-- TASK DESCRIPTION --
Check each line of the entries below for the word "exfalso", then report how many have it, with no other words.

Saved data entries:
(** *** Attaching a sequence of nodes *)

Lemma attach_all_spec (nodes : list addr) (p : addr) (h : Heap) (l0 : list addr) :
  ring_inv h → kids h p l0 → NoDup nodes →
  (∀ n, n ∈ nodes → is_Some (h !! n) ∧ n ≠ p ∧ parentOf h n ≠ Some (Some p)) →
  ∃ h', attach_all nodes p h = Some h' ∧ ring_inv h' ∧ kids h' p (l0 ++ nodes).
Proof.
  revert h l0. induction nodes as [|n rest IH]; intros h l0 Hinv Hk Hnd Hn; simpl.
  - exists h. by rewrite app_nil_r.
  - apply NoDup_cons in Hnd as [Hnin Hnd].
    destruct (Hn n) as (Hl & Hne & Hpar); [set_solver|].
    destruct (reparent_spec h n p) as (h1 & E & Hi1 & Hp1 & Hpo1 & Hs1 & Hk1);
      try done; [eapply kids_parent_live; done|].
    rewrite E. simpl.
    assert (n ∉ l0) as Hnl0.
    { intros Hin. destruct Hk as (_ & _ & Hc & _). apply Hc in Hin as [_ ?]. done. }
    specialize (Hk1 p l0 Hk). rewrite without_notin, decide_True in Hk1 by done.
    destruct (IH h1 (l0 ++ [n])) as (h' & E' & Hi' & Hk'); try done.
    + intros x Hx. destruct (Hn x) as (Hlx & Hnex & Hparx); [set_solver|].
      assert (x ≠ n) by (intros ->; done).
      split_and!; [|done|by rewrite Hpo1].
      by rewrite live_scalarsOf, Hs1, <- live_scalarsOf.
    + exists h'. rewrite <- app_assoc in Hk'. done.
Qed.

(** ** Trees: no node is its own ancestor *)

Lemma descendant_rank (h : Heap) (rk : addr → nat) (x a : addr) :
  ranked h rk → descendant h x a → rk x < rk a.
Proof.
  intros Hrk. induction 1 as [x a H|x y a H _ IH].
  - by apply Hrk.
  - apply Hrk in H. lia.
Qed.

Lemma descendant_child (h : Heap) (x c a : addr) :
  descendant h x c → is_child h c a → descendant h x a.
Proof.
  intros Hd Hc. induction Hd as [x c H|x y c H _ IH].
  - eapply desc_step; [done|]. by apply desc_child.
  - eapply desc_step; [done|]. by apply IH.
Qed.

Lemma descendant_mono (h h' : Heap) (x a : addr) :
  (∀ c p, is_child h' c p → is_child h c p) → descendant h' x a → descendant h x a.
Proof.
  intros Hm. induction 1 as [x a H|x y a H _ IH].
  - apply desc_child. by apply Hm.
  - eapply desc_step; [by apply Hm|done].
Qed.

Lemma kids_nil_no_child (h : Heap) (a : addr) :
  ring_inv h → firstOf h a = Some None → ∀ c, ¬ is_child h c a.
Proof.
  intros Hinv Hf c Hc.
  destruct (inv_kids h Hinv a) as [l Hl]; [by apply live_firstOf; eauto|].
  pose proof Hl as (H1 & _ & H3 & _).
  apply H3 in Hc. destruct l; [by apply elem_of_nil in Hc|].
  simpl in H1. congruence.
Qed.

(** Releasing the storage of a node that has neither parent nor child. *)
Lemma ring_inv_delete (h : Heap) (c : addr) :
  ring_inv h → is_root h c → firstOf h c = Some None → ring_inv (delete c h).
Proof.
  intros Hinv Hroot Hfc.
  pose proof (kids_nil_no_child h c Hinv Hfc) as Hno.
  assert (∀ x, x ≠ c → parentOf (delete c h) x = parentOf h x) as Hp.
  { intros x Hx. unfold parentOf. by rewrite lookup_delete_ne. }
  assert (∀ x, x ≠ c → firstOf (delete c h) x = firstOf h x) as Hf.
  { intros x Hx. unfold firstOf. by rewrite lookup_delete_ne. }
  assert (∀ x, x ≠ c → nextOf (delete c h) x = nextOf h x) as Hn.
  { intros x Hx. unfold nextOf. by rewrite lookup_delete_ne. }
  assert (∀ x, x ≠ c → prevOf (delete c h) x = prevOf h x) as Hpr.
  { intros x Hx. unfold prevOf. by rewrite lookup_delete_ne. }
  assert (parentOf (delete c h) c = None) as Hpc.
  { unfold parentOf. by rewrite lookup_delete_eq. }
  split.
  - intros a Ha. assert (a ≠ c) as Hac.
    { intros ->. rewrite lookup_delete_eq in Ha. by destruct Ha. }
    rewrite lookup_delete_ne in Ha by done.
    destruct (inv_kids h Hinv a Ha) as [l Hl]. exists l.
    pose proof Hl as (H1 & H2 & H3 & H4).
    assert (c ∉ l) as Hcl.
    { intros Hin. apply H3 in Hin. by apply (root_not_child h c a). }
    split_and!.
    + by rewrite Hf.
    + done.
    + intros x. rewrite H3. unfold is_child.
      destruct (decide (x = c)) as [->|Hx]; [|by rewrite Hp].
      rewrite Hpc. split; [|intros [_ ?]; done].
      intros Hc. by apply (root_not_child h c a) in Hc.
    + eapply ring_frame; [|done]. intros y Hy.
      assert (y ≠ c) by (intros ->; done). by rewrite Hn, Hpr.
  - intros x p Hx. assert (x ≠ c) as Hxc by (intros ->; congruence).
    rewrite Hp in Hx by done.
    assert (p ≠ c) as Hpc'.
    { intros ->. by apply (Hno x). }
    rewrite lookup_delete_ne by done. by apply (inv_parent h Hinv x).
  - intros x Hx. assert (x ≠ c) as Hxc.
    { intros ->. unfold is_root in Hx. rewrite Hpc in Hx. by destruct Hx. }
    unfold is_root in Hx. rewrite Hp in Hx by done.
    destruct (inv_root h Hinv x Hx). split; [by rewrite Hn|by rewrite Hpr].
Qed.

(** ** clear *)

Lemma cleared_is_child (this : addr) (h h' : Heap) (c p : addr) :
  cleared this h h' → is_child h' c p → is_child h c p.
Proof.
  intros Hc [Hne Hp]. split; [done|].
  destruct (decide (c = this)) as [->|Hct].
  - destruct (cleared_this _ _ _ Hc) as (n & E & E'). unfold parentOf in *.
    rewrite E' in Hp. rewrite E. done.
  - destruct (cleared_sub _ _ _ Hc c Hct) as [E|E]; unfold parentOf in *.
    + by rewrite E in Hp.
    + by rewrite <- E.
Qed.

Lemma cleared_ranked (this : addr) (h h' : Heap) (rk : addr → nat) :
  cleared this h h' → ranked h rk → ranked h' rk.
Proof. intros Hc Hrk c p H. eapply Hrk, cleared_is_child; done. Qed.

Lemma cleared_descendant (this : addr) (h h' : Heap) (x : addr) :
  cleared this h h' → descendant h x this → h' !! x = None.
Proof.
  intros Hc Hd. remember this as a eqn:Ea. revert Ea.
  induction Hd as [x a H|x y a H _ IH]; intros ->.
  - by apply (cleared_children _ _ _ Hc).
  - specialize (IH Hc eq_refl).
    destruct (h' !! x) as [n|] eqn:Ex; [exfalso|done].
    assert (parentOf h' x = Some (Some y)) as Hp.
    { destruct H as [_ Hp]. destruct (decide (x = this)) as [->|Hxt].
      - destruct (cleared_this _ _ _ Hc) as (m & E & E'). unfold parentOf in *.
        rewrite E in Hp. rewrite E'. done.
      - destruct (cleared_sub _ _ _ Hc x Hxt) as [E|E]; [congruence|].
        unfold parentOf in *. by rewrite E. }
    apply (inv_parent h' (cleared_inv _ _ _ Hc)) in Hp.
    rewrite IH in Hp. by destruct Hp.
Qed.

Lemma live_iff_views (h h' : Heap) :
  (∀ x, parentOf h' x = parentOf h x) → ∀ x, is_Some (h' !! x) ↔ is_Some (h !! x).
Proof. intros H x. by rewrite !live_parentOf, H. Qed.

Lemma size_le_of_live (h h' : Heap) :
  (∀ x, is_Some (h' !! x) → is_Some (h !! x)) → size h' ≤ size h.
Proof.
  intros H. rewrite <- !size_dom. apply subseteq_size.
  intros x. rewrite !elem_of_dom. apply H.
Qed.

Lemma size_delete_lt (h : Heap) (c : addr) : is_Some (h !! c) → size (delete c h) < size h.
Proof.
  intros Hc. rewrite (map_size_delete_Some c h Hc).
  assert (size h ≠ 0); [|lia].
  rewrite map_size_empty_iff. intros ->. rewrite lookup_empty in Hc. by destruct Hc.
Qed.

Lemma is_child_unique (h : Heap) (c p q : addr) :
  is_child h c p → is_child h c q → p = q.
Proof. intros [_ H1] [_ H2]. congruence. Qed.

(** One turn of the loop of [clear], after the child at [_firstChild] has
    cleared itself: it detaches itself and its storage is released. *)
Lemma delete_child_step (rk : addr → nat) (h h1 : Heap) (this c : addr) :
  ring_inv h → ranked h rk → is_child h c this → cleared c h h1 →
  ∃ h2, reparent c None h1 = Some h2 ∧
    ring_inv (delete c h2) ∧ ranked (delete c h2) rk ∧
    (∃ tn n3, h !! this = Some tn ∧ delete c h2 !! this = Some n3 ∧
              scalars n3 = scalars tn ∧ _parent n3 = _parent tn ∧
              _ring_next n3 = _ring_next tn ∧ _ring_previous n3 = _ring_previous tn) ∧
    (∀ x, x ≠ this → x ≠ c →
          delete c h2 !! x = None ∨
          (parentOf (delete c h2) x = parentOf h x ∧
           (¬ is_child h x this → delete c h2 !! x = h !! x))) ∧
    (∀ a b, is_child (delete c h2) a b → is_child h a b) ∧
    size (delete c h2) < size h.
Proof.
  intros Hinv Hrk Hc Hcl.
  pose proof (cleared_inv _ _ _ Hcl) as Hinv1.
  destruct (cleared_this _ _ _ Hcl) as (nc & Enc & Enc1).
  pose proof Hc as [Hne Hpc].
  assert (h1 !! this = h !! this) as Ethis.
  { apply (cleared_frame _ _ _ Hcl); [done|].
    intros Hd. apply (descendant_rank h rk) in Hd; [|done]. apply Hrk in Hc. lia. }
  assert (is_child h1 c this) as Hc1.
  { split; [done|]. unfold parentOf in *. rewrite Enc1. rewrite Enc in Hpc. done. }
  assert (firstOf h1 c = Some None) as Hfc1.
  { unfold firstOf. rewrite Enc1. done. }
  destruct (reparent_None_spec h1 c Hinv1 ltac:(eauto))
    as (h2 & E2 & Hinv2 & Hpa2 & Hpo2 & Hs2 & Hk2 & Hfr2 & Hfi2).
  exists h2. split; [done|].
  assert (∀ x, is_Some (h2 !! x) ↔ is_Some (h1 !! x)) as Hlive2.
  { intros x. by rewrite !live_scalarsOf, Hs2. }
  assert (firstOf h2 c = Some None) as Hfc2.
  { rewrite Hfi2; [done|]. intros q Hq ->. by destruct Hq. }
  assert (∀ x, x ≠ c → x ≠ this → ¬ is_child h1 x this → h2 !! x = h1 !! x) as Hframe2.
  { intros x Hx Hxt Hnc. apply (reparent_None_frame h1 h2 c Hinv1 E2 x Hx).
    intros q Hq. rewrite (is_child_unique _ _ _ _ Hq Hc1). done. }
  assert (∀ x, x ≠ c → parentOf (delete c h2) x = parentOf h1 x) as Hpa3.
  { intros x Hx. unfold parentOf at 1. rewrite lookup_delete_ne by done. by apply Hpo2. }
  assert (∀ a b, is_child (delete c h2) a b → is_child h a b) as Hmono.
  { intros a b [Hab Hp]. assert (a ≠ c) as Hac.
    { intros ->. unfold parentOf in Hp. by rewrite lookup_delete_eq in Hp. }
    rewrite Hpa3 in Hp by done. eapply cleared_is_child; [done|]. by split. }
  split.
  { apply ring_inv_delete; [done|by left|done]. }
  split.
  { intros a b Hab. by apply Hrk, Hmono. }
  split.
  { destruct (h !! this) as [tn|] eqn:Etn.
    2:{ exfalso. apply (inv_parent h Hinv) in Hpc. rewrite Etn in Hpc. by destruct Hpc. }
    assert (is_Some (h2 !! this)) as [n3 En3] by (apply Hlive2; rewrite Ethis; eauto).
    exists tn, n3. rewrite lookup_delete_ne by done. split; [done|]. split; [done|].
    destruct (Hfr2 this) as [Hn Hp]; [done| |].
    { intros q Hq. rewrite (is_child_unique _ _ _ _ Hq Hc1). intros [? _]. done. }
    specialize (Hs2 this). specialize (Hpo2 this ltac:(done)).
    unfold scalarsOf, parentOf, nextOf, prevOf in *.
    rewrite En3, Ethis in *. simpl in *. split_and!; congruence. }
  split.
  { intros x Hxt Hxc. rewrite lookup_delete_ne by done.
    destruct (cleared_sub _ _ _ Hcl x Hxc) as [E|E].
    - left. destruct (h2 !! x) eqn:E2x; [|done].
      assert (is_Some (h1 !! x)) as Hs by (apply Hlive2; eauto).
      rewrite E in Hs. by destruct Hs.
    - right. split.
      + rewrite Hpa3 by done. unfold parentOf. by rewrite E.
      + intros Hnc. rewrite Hframe2; [done|done|done|].
        intros [? Hp]. apply Hnc. split; [done|]. unfold parentOf in *.
        by rewrite <- E. }
  split; [done|].
  eapply Nat.lt_le_trans; [apply size_delete_lt; apply Hlive2; eauto|].
  etrans; [apply size_le_of_live; intros x; apply Hlive2|].
  apply size_le_of_live. intros x Hx.
  destruct (decide (x = c)) as [->|Hxc]; [eauto|].
  destruct (cleared_sub _ _ _ Hcl x Hxc) as [E|E]; rewrite E in Hx; [by destruct Hx|done].
Qed.

Lemma kids_views (h h' : Heap) (a : addr) (l : list addr) :
  (∀ x, parentOf h' x = parentOf h x) → (∀ x, firstOf h' x = firstOf h x) →
  (∀ x, nextOf h' x = nextOf h x) → (∀ x, prevOf h' x = prevOf h x) →
  kids h a l → kids h' a l.
Proof.
  intros Hp Hf Hn Hpr (H1 & H2 & H3 & H4). split_and!.
  - by rewrite Hf.
  - done.
  - intros c. rewrite H3. unfold is_child. by rewrite Hp.
  - eapply ring_frame; [|done]. intros y _. by rewrite Hn, Hpr.
Qed.

Lemma ring_inv_views (h h' : Heap) :
  (∀ x, parentOf h' x = parentOf h x) → (∀ x, firstOf h' x = firstOf h x) →
  (∀ x, nextOf h' x = nextOf h x) → (∀ x, prevOf h' x = prevOf h x) →
  ring_inv h → ring_inv h'.
Proof.
  intros Hp Hf Hn Hpr Hinv.
  pose proof (live_iff_views h h' Hp) as Hlive. split.
  - intros a Ha. apply Hlive in Ha. destruct (inv_kids h Hinv a Ha) as [l Hl].
    exists l. by apply (kids_views h h').
  - intros c p. rewrite Hp, Hlive. apply (inv_parent h Hinv).
  - intros c Hc. unfold is_root, linked in *. rewrite Hp in Hc. rewrite Hn, Hpr.
    by apply (inv_root h Hinv).
Qed.

Lemma reset_scalars_agree (n m : Node) :
  _parent n = _parent m → _ring_next n = _ring_next m →
  _ring_previous n = _ring_previous m → node_type n = node_type m →
  _closingType n = _closingType m →
  reset_scalars (with_firstChild None n) = reset_scalars (with_firstChild None m).
Proof. destruct n, m; simpl; intros; simplify_eq; reflexivity. Qed.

-- FINISHED TASK --
2